Saved entries
########

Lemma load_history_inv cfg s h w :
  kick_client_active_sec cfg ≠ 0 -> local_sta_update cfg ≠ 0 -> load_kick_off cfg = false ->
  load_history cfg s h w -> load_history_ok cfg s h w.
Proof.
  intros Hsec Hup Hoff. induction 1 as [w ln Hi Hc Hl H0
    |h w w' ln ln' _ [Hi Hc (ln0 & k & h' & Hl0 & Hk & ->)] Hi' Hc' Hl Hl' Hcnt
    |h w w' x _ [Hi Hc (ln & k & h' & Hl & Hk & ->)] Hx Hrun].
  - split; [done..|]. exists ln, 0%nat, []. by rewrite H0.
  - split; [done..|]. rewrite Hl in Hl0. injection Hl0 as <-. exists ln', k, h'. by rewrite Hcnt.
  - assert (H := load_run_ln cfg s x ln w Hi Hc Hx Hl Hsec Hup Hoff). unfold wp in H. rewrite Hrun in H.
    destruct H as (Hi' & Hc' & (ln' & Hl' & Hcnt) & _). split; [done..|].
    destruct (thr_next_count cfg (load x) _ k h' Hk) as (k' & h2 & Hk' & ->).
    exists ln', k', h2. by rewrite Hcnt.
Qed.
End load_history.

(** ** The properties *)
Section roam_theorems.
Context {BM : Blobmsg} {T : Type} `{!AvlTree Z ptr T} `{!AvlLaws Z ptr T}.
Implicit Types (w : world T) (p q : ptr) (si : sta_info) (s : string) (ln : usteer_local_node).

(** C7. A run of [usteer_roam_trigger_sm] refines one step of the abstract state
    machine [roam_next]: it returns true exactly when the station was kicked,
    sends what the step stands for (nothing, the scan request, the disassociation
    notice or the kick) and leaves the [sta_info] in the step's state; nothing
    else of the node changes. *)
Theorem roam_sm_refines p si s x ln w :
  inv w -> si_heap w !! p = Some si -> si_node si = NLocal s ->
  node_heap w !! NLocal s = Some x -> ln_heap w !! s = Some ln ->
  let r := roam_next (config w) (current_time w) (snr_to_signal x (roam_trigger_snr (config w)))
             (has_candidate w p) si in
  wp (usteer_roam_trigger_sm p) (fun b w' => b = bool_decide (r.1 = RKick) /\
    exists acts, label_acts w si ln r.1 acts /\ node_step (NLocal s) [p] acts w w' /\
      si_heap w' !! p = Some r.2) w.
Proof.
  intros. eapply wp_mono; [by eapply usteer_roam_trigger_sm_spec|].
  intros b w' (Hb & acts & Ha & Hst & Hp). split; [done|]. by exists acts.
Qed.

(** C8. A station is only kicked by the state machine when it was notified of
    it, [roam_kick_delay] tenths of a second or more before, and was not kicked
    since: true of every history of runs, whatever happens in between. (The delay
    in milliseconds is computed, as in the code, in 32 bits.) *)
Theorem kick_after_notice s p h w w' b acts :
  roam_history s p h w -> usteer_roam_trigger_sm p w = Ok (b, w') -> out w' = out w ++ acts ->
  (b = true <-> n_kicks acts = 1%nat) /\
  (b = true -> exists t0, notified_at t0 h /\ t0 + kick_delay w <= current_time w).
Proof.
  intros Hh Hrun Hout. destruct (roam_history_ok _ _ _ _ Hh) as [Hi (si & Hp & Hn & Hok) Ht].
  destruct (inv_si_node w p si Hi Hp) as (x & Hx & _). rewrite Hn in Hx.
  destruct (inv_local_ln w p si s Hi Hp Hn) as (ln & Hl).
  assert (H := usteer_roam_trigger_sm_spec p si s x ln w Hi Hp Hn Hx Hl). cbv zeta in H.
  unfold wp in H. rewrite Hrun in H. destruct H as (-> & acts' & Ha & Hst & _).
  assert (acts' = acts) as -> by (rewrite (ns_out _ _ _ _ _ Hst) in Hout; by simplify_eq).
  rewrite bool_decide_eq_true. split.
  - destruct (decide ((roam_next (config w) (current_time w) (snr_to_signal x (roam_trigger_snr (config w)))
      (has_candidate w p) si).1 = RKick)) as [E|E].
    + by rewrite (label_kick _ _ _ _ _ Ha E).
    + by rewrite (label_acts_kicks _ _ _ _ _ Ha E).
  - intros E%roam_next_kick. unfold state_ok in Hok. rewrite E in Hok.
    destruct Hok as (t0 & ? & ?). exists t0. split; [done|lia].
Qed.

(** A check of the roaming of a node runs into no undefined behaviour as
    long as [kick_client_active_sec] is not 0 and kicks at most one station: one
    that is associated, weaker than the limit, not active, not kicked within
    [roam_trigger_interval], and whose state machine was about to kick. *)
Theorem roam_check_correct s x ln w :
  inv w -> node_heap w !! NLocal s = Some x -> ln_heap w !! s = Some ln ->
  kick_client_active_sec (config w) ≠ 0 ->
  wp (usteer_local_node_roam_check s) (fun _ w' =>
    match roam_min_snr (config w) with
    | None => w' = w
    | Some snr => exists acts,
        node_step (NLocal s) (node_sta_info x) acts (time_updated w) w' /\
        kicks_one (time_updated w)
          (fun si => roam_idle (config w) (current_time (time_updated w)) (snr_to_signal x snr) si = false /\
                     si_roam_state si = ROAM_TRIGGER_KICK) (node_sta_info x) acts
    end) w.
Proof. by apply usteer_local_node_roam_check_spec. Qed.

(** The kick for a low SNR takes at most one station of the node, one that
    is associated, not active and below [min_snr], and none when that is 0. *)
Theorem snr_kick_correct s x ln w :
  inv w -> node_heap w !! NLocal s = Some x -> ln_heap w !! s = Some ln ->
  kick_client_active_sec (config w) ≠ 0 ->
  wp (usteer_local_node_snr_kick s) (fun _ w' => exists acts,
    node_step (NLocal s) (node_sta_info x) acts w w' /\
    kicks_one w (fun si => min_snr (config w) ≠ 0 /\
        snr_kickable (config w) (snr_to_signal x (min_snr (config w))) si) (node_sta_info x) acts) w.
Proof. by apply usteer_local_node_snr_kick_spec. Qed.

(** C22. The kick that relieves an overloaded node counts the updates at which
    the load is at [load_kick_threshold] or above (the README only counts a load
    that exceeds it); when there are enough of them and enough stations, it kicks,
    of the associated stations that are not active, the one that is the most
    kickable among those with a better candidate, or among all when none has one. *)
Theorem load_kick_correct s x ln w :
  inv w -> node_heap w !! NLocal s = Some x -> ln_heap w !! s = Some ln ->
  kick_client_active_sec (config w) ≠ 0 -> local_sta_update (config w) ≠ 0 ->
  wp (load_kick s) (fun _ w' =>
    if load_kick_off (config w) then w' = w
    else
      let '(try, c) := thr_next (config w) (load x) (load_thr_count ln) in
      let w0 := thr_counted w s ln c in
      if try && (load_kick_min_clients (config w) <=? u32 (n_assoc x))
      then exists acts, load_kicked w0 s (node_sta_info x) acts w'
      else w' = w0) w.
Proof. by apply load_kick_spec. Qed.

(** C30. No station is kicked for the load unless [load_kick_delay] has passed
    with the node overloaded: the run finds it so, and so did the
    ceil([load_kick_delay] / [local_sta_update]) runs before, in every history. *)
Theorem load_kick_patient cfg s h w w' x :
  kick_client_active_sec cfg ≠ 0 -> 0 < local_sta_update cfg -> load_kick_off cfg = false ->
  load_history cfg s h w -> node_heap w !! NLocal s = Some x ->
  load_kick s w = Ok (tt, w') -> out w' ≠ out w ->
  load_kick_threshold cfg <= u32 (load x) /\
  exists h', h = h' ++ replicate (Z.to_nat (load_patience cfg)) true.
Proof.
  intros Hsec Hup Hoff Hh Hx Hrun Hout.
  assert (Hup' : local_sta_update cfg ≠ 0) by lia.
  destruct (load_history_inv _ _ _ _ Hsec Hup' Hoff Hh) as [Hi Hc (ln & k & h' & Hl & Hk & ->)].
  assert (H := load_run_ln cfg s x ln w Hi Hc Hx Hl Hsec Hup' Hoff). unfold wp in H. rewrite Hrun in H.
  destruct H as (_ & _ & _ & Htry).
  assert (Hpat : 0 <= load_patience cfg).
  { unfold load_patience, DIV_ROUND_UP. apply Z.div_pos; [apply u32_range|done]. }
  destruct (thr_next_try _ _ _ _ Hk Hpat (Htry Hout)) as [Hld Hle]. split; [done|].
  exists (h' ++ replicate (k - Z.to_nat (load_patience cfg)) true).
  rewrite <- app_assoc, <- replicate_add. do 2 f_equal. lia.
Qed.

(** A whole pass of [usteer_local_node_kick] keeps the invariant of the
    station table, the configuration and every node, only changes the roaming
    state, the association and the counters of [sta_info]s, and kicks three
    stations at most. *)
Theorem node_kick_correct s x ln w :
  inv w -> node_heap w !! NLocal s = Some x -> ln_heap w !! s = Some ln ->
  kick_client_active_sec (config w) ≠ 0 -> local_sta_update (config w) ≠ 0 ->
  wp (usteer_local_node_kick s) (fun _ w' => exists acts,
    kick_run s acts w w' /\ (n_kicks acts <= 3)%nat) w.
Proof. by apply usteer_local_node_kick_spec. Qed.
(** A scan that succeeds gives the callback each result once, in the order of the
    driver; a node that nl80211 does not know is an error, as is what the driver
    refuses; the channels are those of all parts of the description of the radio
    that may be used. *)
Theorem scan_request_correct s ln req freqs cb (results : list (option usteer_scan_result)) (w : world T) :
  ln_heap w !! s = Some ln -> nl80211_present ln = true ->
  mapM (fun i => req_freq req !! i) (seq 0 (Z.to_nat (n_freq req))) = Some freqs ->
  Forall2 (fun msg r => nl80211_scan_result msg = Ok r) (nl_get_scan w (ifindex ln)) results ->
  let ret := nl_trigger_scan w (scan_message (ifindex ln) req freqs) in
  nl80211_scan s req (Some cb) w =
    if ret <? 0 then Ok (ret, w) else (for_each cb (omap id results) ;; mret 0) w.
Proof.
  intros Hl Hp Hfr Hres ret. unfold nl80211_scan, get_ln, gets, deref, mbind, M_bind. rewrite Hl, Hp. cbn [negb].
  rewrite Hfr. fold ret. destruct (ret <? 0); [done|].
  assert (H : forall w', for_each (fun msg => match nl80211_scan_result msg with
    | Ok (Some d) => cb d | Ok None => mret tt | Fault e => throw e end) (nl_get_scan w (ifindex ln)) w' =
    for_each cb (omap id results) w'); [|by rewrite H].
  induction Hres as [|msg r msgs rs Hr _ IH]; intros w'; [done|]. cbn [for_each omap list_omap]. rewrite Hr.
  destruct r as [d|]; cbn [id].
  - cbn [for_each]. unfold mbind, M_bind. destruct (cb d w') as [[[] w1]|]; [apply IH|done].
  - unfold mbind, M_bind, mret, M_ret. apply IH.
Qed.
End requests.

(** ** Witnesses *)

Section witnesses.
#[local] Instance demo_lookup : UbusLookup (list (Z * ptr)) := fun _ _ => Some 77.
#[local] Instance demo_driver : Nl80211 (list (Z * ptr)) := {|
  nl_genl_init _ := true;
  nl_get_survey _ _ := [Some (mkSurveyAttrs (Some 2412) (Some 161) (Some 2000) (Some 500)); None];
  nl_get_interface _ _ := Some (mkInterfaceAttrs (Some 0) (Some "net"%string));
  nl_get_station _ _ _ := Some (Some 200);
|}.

########

→ **Work item**: Only those lines of the entries above that run from the line containing "nl80211_scan s req" to the line containing "assert (H : forall", both included, should be transcribed exactly.

→ **Written answer**:
  nl80211_scan s req (Some cb) w =
    if ret <? 0 then Ok (ret, w) else (for_each cb (omap id results) ;; mret 0) w.
Proof.
  intros Hl Hp Hfr Hres ret. unfold nl80211_scan, get_ln, gets, deref, mbind, M_bind. rewrite Hl, Hp. cbn [negb].
  rewrite Hfr. fold ret. destruct (ret <? 0); [done|].
  assert (H : forall w', for_each (fun msg => match nl80211_scan_result msg with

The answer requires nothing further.